SpeechT5 uses a Transformer encoder-decoder backbone, similar to other Transformer models. To handle both text and speech inputs and outputs, it employs specialized pre-nets and post-nets. During pre-training, the model learns from a mixture of text-to-speech, speech-to-text, text-to-text, and speech-to-speech data, creating a shared hidden representation space for both modalities.

Text-to-Speech

For text-to-speech, SpeechT5 uses a text encoder pre-net, a speech decoder pre-net, and a speech decoder post-net. This is the first TTS model added to the Transformers library. Users can generate speech by providing text tokens and a speaker embedding, which captures the voice characteristics of a particular speaker. A vocoder, such as HiFi-GAN, is then used to convert the generated spectrogram into an audio waveform.

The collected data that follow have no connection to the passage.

(** * Arclead admin worker: a shallow embedding of [src/worker.js]

    The worker is a Cloudflare Workers script: a router over a table of
    regular-expression routes and a set of handlers doing whole-document
    read-modify-write against an R2 bucket.  The embedding follows the
    source function by function and keeps its names. *)

From Stdlib Require Import ZArith Ascii String List Bool Lia.
From Stdlib Require Import Decimal DecimalString DecimalFacts DecimalPos DecimalN.
From stdpp Require Import base option strings list gmap sorting.

Local Open Scope Z_scope.
Local Open Scope nat_scope.

(** ** JavaScript strings

    A JavaScript string is modelled as a Rocq [string]. *)

Module JsString.

(** [s.split(c)] for a separator [c] of one character: never empty. *)
Fixpoint split (sep : ascii) (s : string) : list string :=
  match s with
  | EmptyString => [EmptyString]
  | String c s' =>
      if Ascii.eqb c sep then EmptyString :: split sep s'
      else match split sep s' with
           | h :: t => String c h :: t
           | [] => [String c EmptyString]
           end
  end.

(** [s.startsWith(p)]. *)
Definition startsWith (s p : string) : bool := String.prefix p s.

(** [s.substr(n)]. *)
Fixpoint substr (n : nat) (s : string) : string :=
  match n, s with
  | 0, _ => s
  | S _, EmptyString => EmptyString
  | S k, String _ s' => substr k s'
  end.

(** [s.slice(0, n)]. *)
Fixpoint take (n : nat) (s : string) : string :=
  match n, s with
  | 0, _ => EmptyString
  | S _, EmptyString => EmptyString
  | S k, String c s' => String c (take k s')
  end.

(** A string is falsy exactly when it is empty. *)
Definition truthy (s : string) : bool :=
  match s with EmptyString => false | _ => true end.

End JsString.

(** ** The regular expressions of the router

    [handleApiRequest] builds, for every route, the expression
    [new RegExp(`^${routePath.replace(/\(.+\)/g, '([^/]+)')}$`)].  Two
    steps are modelled: the textual replacement, and the matching of the
    resulting expression, whose only non-literal construct is the
    capture group [([^/]+)]. *)

Module Regex.

(** [.] matches any character but a line terminator. *)
Definition line_terminator (c : ascii) : bool :=
  Ascii.eqb c "010" || Ascii.eqb c "013".

(** Offset, within the current line of [s], of the last [")"]: where
    the greedy [.+\)] ends once it has backtracked. *)
Fixpoint last_close (s : string) : option nat :=
  match s with
  | EmptyString => None
  | String c s' =>
      if line_terminator c then None
      else match last_close s' with
           | Some j => Some (S j)
           | None => if Ascii.eqb c ")" then Some 0 else None
           end
  end.

(** [s.replace(/\(.+\)/g, '([^/]+)')]: at the leftmost ["("] that some
    later [")"] of the line closes with at least one character in
    between, the match runs to the LAST such [")"] ([.+] is greedy);
    scanning resumes behind the match.  [skip] counts the characters
    of the current match still to be dropped. *)
Fixpoint replace_from (skip : nat) (s : string) : string :=
  match s with
  | EmptyString => EmptyString
  | String c s' =>
      match skip with
      | S k => replace_from k s'
      | 0 =>
          if Ascii.eqb c "(" then
            match last_close s' with
            | Some (S j) => "([^/]+)" +:+ replace_from (S (S j)) s'
            | _ => String c (replace_from 0 s')
            end
          else String c (replace_from 0 s')
      end
  end.

Definition replace_groups (s : string) : string := replace_from 0 s.

(** The compiled expression: literal characters and one-segment
    capture groups, implicitly anchored at both ends. *)
Inductive item : Type :=
| Lit (c : ascii)
| Segment.

Fixpoint compile_from (skip : nat) (src : string) : list item :=
  match src with
  | EmptyString => []
  | String c src' =>
      match skip with
      | S k => compile_from k src'
      | 0 =>
          if String.prefix "([^/]+)" src then Segment :: compile_from 6 src'
          else Lit c :: compile_from 0 src'
      end
  end.

Definition compile (src : string) : list item := compile_from 0 src.

(** Characters that stand for themselves in a JavaScript pattern.  A
    source whose literals are all plain is read by [compile] the way
    [new RegExp] reads it. *)
Definition plain (c : ascii) : bool :=
  negb (existsb (Ascii.eqb c)
          (list_ascii_of_string "\^$.|?*+()[]{}")).

Definition plain_item (i : item) : bool :=
  match i with Lit c => plain c | Segment => true end.

(** Length of the longest prefix without ["/"]. *)
Fixpoint segment_span (s : string) : nat :=
  match s with
  | EmptyString => 0
  | String c s' => if Ascii.eqb c "/" then 0 else S (segment_span s')
  end.

(** [[^/]+] is greedy: the longest candidate first, then shorter ones,
    down to one character. *)
Fixpoint try_lengths (k : string -> option (list string))
    (n : nat) (s : string) : option (list string) :=
  match n with
  | 0 => None
  | S m =>
      match k (JsString.substr n s) with
      | Some caps => Some (JsString.take n s :: caps)
      | None => try_lengths k m s
      end
  end.

(** [path.match(regex).slice(1)]: the captures of a match of the whole
    string, [None] when [match] returns [null]. *)
Fixpoint exec (r : list item) (s : string) : option (list string) :=
  match r with
  | [] => match s with EmptyString => Some [] | _ => None end
  | Lit c :: r' =>
      match s with
      | String c' s' => if Ascii.eqb c c' then exec r' s' else None
      | EmptyString => None
      end
  | Segment :: r' => try_lengths (exec r') (segment_span s) s
  end.

End Regex.

(** ** The route table *)

(** The function a table entry is bound to. *)
Inductive Handler : Type :=
| H_getArtists | H_createArtist | H_getArtist | H_updateArtist
| H_deleteArtist | H_getArtistPhotos | H_uploadPhoto | H_deletePhoto
| H_setMainPhoto | H_getFilmography | H_updateFilmography
| H_exportArtistsData | H_exportFilmographyData.

(** The keys of the [routes] object with the handler each one is bound
    to, in the order [Object.entries] enumerates them. *)
Definition routes : list (string * Handler) :=
  [ ("GET /api/artists", H_getArtists);
    ("POST /api/artists", H_createArtist);
    ("GET /api/artists/(.+)", H_getArtist);
    ("PUT /api/artists/(.+)", H_updateArtist);
    ("DELETE /api/artists/(.+)", H_deleteArtist);
    ("GET /api/artists/(.+)/photos", H_getArtistPhotos);
    ("POST /api/artists/(.+)/photos", H_uploadPhoto);
    ("DELETE /api/artists/(.+)/photos/(.+)", H_deletePhoto);
    ("PUT /api/artists/(.+)/main-photo", H_setMainPhoto);
    ("GET /api/artists/(.+)/filmography", H_getFilmography);
    ("PUT /api/artists/(.+)/filmography", H_updateFilmography);
    ("GET /api/export/artists", H_exportArtistsData);
    ("GET /api/export/filmography", H_exportFilmographyData) ].

(** The expression built for one route path. *)
Definition route_regex (routePath : string) : list Regex.item :=
  Regex.compile (Regex.replace_groups routePath).

(** The loop of [handleApiRequest]: the first entry whose method is the
    request's and whose expression matches the path, with the captures. *)
Fixpoint find_route (table : list (string * Handler))
    (method path : string) : option (Handler * list string) :=
  match table with
  | [] => None
  | (routePattern, handler) :: rest =>
      let parts := JsString.split " " routePattern in
      let routeMethod := nth 0 parts EmptyString in
      let routePath := nth 1 parts EmptyString in
      if String.eqb method routeMethod then
        match Regex.exec (route_regex routePath) path with
        | Some params => Some (handler, params)
        | None => find_route rest method path
        end
      else find_route rest method path
  end.

(** ** JSON values

    The values [JSON.parse] produces and [JSON.stringify] prints.
    Numbers are the integers (on which JavaScript's doubles agree up to
    2^53); a string is a sequence of code units below 256.  An object
    is the list of its properties in enumeration order, without
    repeated keys ([wf]). *)

Module JSON.

#[local] Unset Elimination Schemes.

Inductive value : Type :=
| Null
| Bool (b : bool)
| Num (n : Z)
| Str (s : string)
| Arr (l : list value)
| Obj (m : list (string * value)).

#[local] Set Elimination Schemes.

(** [o[k] = v]: an existing property keeps its place, a new one goes
    last. *)
Fixpoint set_prop (k : string) (v : value) (m : list (string * value))
    : list (string * value) :=
  match m with
  | [] => [(k, v)]
  | (k', v') :: m' =>
      if String.eqb k k' then (k, v) :: m' else (k', v') :: set_prop k v m'
  end.

Fixpoint lookup_prop (k : string) (m : list (string * value))
    : option value :=
  match m with
  | [] => None
  | (k', v) :: m' => if String.eqb k k' then Some v else lookup_prop k m'
  end.

Definition of_members (ps : list (string * value)) : list (string * value) :=
  fold_left (fun m p => set_prop (fst p) (snd p) m) ps [].

(** No key twice, at every level. *)
Fixpoint wf (v : value) : Prop :=
  match v with
  | Arr l => fold_right (fun x rest => wf x /\ rest) True l
  | Obj m =>
      NoDup (map fst m) /\
      fold_right (fun p rest => wf (snd p) /\ rest) True m
  | _ => True
  end.

(** Number of nodes; bounds the recursion of the parser. *)
Fixpoint size (v : value) : nat :=
  match v with
  | Arr l => S (fold_right (fun x rest => S (size x + rest)) 0 l)
  | Obj m => S (fold_right (fun p rest => S (size (snd p) + rest)) 0 m)
  | _ => 1
  end.

(** *** Printing *)

Definition dquote : ascii := "034"%char.

Definition hex_digit (n : N) : ascii :=
  ascii_of_N (if (n <? 10)%N then 48 + n else 87 + n)%N.

(** [QuoteJSONString], one code unit. *)
Definition escape (c : ascii) : string :=
  let n := N_of_ascii c in
  if (n =? 8)%N then "\b"
  else if (n =? 9)%N then "\t"
  else if (n =? 10)%N then "\n"
  else if (n =? 12)%N then "\f"
  else if (n =? 13)%N then "\r"
  else if (n =? 34)%N then String "\" (String c EmptyString)
  else if (n =? 92)%N then "\\"
  else if (n <? 32)%N then
    "\u00" +:+ String (hex_digit (n / 16)) (String (hex_digit (n mod 16)) EmptyString)
  else String c EmptyString.

Fixpoint emit_chars (s : string) (k : string) : string :=
  match s with
  | EmptyString => String dquote k
  | String c s' => escape c +:+ emit_chars s' k
  end.

Definition emit_string (s : string) (k : string) : string :=
  String dquote (emit_chars s k).

Definition emit_N (n : N) (k : string) : string :=
  NilZero.string_of_uint (N.to_uint n) +:+ k.

Definition emit_Z (n : Z) (k : string) : string :=
  match n with
  | Zneg p => String "-" (emit_N (Npos p) k)
  | _ => emit_N (Z.to_N n) k
  end.

(** [emit v k] is the text of [v] followed by [k]. *)
Fixpoint emit (v : value) (k : string) : string :=
  match v with
  | Null => "null" +:+ k
  | Bool true => "true" +:+ k
  | Bool false => "false" +:+ k
  | Num n => emit_Z n k
  | Str s => emit_string s k
  | Arr [] => "[]" +:+ k
  | Arr (x :: l) =>
      String "[" (emit x
        (fold_right (fun y rest => String "," (emit y rest)) (String "]" k) l))
  | Obj [] => "{}" +:+ k
  | Obj (p :: m) =>
      String "{" (emit_string (fst p) (String ":" (emit (snd p)
        (fold_right
           (fun q rest =>
              String "," (emit_string (fst q) (String ":" (emit (snd q) rest))))
           (String "}" k) m))))
  end.

(** [JSON.stringify(v)]. *)
Definition stringify (v : value) : string := emit v EmptyString.

(** *** Parsing *)

Definition is_ws (c : ascii) : bool :=
  Ascii.eqb c " " || Ascii.eqb c "009" || Ascii.eqb c "010" || Ascii.eqb c "013".

Fixpoint skip_ws (s : string) : string :=
  match s with
  | String c s' => if is_ws c then skip_ws s' else s
  | EmptyString => s
  end.

Definition is_digit (c : ascii) : bool :=
  let n := N_of_ascii c in (48 <=? n)%N && (n <=? 57)%N.

Definition hex_value (c : ascii) : option N :=
  let n := N_of_ascii c in
  if (48 <=? n)%N && (n <=? 57)%N then Some (n - 48)%N
  else if (97 <=? n)%N && (n <=? 102)%N then Some (n - 87)%N
  else if (65 <=? n)%N && (n <=? 70)%N then Some (n - 55)%N
  else None.

Definition unescape (e : ascii) : option ascii :=
  if Ascii.eqb e dquote then Some dquote
  else if Ascii.eqb e "\" then Some "\"%char
  else if Ascii.eqb e "/" then Some "/"%char
  else if Ascii.eqb e "b" then Some "008"%char
  else if Ascii.eqb e "f" then Some "012"%char
  else if Ascii.eqb e "n" then Some "010"%char
  else if Ascii.eqb e "r" then Some "013"%char
  else if Ascii.eqb e "t" then Some "009"%char
  else None.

Voice Conversion and Speech Recognition

Beyond TTS, SpeechT5 can convert speech from one voice to another (speech-to-speech) and perform automatic speech recognition (speech-to-text). These capabilities make it a highly versatile tool for various speech processing applications.

Getting Started

To use SpeechT5, install the latest version of Transformers from GitHub along with the sentencepiece library. Pre-trained models and a HiFi-GAN vocoder are available on the Hugging Face Hub. Interactive demos are also provided for quick experimentation.

"SpeechT5 is flexible, but not that flexible." — The fine-tuned models are task-specific and cannot be swapped between tasks without retraining.